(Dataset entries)
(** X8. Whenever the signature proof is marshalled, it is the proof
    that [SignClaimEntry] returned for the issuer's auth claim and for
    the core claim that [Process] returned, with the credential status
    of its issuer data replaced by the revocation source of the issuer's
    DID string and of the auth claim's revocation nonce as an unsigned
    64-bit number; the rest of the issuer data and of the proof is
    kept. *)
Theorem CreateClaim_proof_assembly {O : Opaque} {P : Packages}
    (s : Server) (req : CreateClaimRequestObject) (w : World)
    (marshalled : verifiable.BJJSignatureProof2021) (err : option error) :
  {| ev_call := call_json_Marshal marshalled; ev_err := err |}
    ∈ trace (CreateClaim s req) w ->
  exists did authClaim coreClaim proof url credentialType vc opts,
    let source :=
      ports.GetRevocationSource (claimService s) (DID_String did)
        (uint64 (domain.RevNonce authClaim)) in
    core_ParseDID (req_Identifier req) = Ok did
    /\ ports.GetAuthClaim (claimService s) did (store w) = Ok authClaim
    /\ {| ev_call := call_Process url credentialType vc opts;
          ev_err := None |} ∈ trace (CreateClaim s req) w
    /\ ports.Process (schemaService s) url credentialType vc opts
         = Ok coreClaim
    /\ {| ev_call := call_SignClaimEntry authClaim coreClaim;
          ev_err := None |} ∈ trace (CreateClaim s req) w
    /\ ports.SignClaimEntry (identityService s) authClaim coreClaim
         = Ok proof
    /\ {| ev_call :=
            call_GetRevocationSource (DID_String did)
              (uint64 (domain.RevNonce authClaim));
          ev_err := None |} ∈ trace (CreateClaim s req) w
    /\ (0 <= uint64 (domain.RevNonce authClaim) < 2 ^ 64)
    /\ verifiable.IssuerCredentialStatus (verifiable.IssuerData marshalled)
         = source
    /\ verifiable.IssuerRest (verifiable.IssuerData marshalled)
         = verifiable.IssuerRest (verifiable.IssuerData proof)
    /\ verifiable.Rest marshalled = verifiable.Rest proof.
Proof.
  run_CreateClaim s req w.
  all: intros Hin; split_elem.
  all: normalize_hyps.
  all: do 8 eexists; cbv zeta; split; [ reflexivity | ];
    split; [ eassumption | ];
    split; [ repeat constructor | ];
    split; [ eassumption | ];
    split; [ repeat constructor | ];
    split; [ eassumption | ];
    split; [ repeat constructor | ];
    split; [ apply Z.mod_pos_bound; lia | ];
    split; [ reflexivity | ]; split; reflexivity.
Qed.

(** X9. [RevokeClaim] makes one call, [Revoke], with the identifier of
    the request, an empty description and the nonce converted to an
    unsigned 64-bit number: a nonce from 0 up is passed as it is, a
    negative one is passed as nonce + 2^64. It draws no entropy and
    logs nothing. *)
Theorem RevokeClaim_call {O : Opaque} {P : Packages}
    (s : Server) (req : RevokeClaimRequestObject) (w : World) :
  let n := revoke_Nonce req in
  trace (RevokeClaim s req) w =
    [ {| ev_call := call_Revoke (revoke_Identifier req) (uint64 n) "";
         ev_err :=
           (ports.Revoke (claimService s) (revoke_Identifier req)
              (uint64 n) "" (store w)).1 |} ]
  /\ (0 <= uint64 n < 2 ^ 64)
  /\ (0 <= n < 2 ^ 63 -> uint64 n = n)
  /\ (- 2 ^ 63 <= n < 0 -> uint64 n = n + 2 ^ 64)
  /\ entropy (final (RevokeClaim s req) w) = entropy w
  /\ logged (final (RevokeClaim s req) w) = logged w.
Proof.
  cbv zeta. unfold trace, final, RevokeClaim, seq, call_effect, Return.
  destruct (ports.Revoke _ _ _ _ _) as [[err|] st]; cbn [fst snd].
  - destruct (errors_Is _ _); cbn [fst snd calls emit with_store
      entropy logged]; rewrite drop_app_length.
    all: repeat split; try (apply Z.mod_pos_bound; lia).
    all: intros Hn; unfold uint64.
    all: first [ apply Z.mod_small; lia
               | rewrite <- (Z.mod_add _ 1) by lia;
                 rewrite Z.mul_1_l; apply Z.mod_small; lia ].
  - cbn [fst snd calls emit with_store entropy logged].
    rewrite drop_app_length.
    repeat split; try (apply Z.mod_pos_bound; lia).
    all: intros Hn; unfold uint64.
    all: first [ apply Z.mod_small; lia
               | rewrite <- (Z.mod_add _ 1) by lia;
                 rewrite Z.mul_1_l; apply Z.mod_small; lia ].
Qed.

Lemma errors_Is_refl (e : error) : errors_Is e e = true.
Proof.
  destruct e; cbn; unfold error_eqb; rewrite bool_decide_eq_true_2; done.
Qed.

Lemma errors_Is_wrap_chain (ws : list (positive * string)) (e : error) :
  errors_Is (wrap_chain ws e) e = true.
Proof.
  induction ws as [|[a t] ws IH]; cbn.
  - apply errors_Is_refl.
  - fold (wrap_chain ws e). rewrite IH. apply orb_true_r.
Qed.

Exercise requirements
Among the entries, count the lines that hold "apply". Reply with the count only.

Task solution
9